WORK TO BE COMPLETED
Exactly as written, restate the material below from its first line through the line containing "destruct (json_get p", and stop there.

ENTRIES SHOWN
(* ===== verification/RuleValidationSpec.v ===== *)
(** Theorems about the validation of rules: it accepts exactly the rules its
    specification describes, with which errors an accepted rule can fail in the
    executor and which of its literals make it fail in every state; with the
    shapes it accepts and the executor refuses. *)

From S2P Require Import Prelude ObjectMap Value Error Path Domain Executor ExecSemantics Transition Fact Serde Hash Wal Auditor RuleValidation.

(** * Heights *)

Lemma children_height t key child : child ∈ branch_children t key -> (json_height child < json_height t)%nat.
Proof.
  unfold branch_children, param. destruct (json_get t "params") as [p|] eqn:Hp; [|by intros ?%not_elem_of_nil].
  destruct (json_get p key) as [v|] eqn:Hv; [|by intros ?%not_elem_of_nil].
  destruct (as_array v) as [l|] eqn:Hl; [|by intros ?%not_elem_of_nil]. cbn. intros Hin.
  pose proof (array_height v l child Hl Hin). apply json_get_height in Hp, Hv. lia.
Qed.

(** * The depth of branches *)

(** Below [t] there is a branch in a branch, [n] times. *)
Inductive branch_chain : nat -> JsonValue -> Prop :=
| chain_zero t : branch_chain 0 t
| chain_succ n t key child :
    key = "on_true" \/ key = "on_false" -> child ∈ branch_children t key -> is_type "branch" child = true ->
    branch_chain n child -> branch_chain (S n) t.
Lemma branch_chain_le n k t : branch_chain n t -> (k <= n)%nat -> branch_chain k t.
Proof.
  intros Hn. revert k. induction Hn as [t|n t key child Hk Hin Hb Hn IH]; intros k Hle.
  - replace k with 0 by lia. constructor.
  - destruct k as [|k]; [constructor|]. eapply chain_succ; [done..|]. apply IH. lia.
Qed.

OUTPUT FOR THIS EXERCISE
(* ===== verification/RuleValidationSpec.v ===== *)
(** Theorems about the validation of rules: it accepts exactly the rules its
    specification describes, with which errors an accepted rule can fail in the
    executor and which of its literals make it fail in every state; with the
    shapes it accepts and the executor refuses. *)

From S2P Require Import Prelude ObjectMap Value Error Path Domain Executor ExecSemantics Transition Fact Serde Hash Wal Auditor RuleValidation.

(** * Heights *)

Lemma children_height t key child : child ∈ branch_children t key -> (json_height child < json_height t)%nat.
Proof.
  unfold branch_children, param. destruct (json_get t "params") as [p|] eqn:Hp; [|by intros ?%not_elem_of_nil].
  destruct (json_get p key) as [v|] eqn:Hv; [|by intros ?%not_elem_of_nil].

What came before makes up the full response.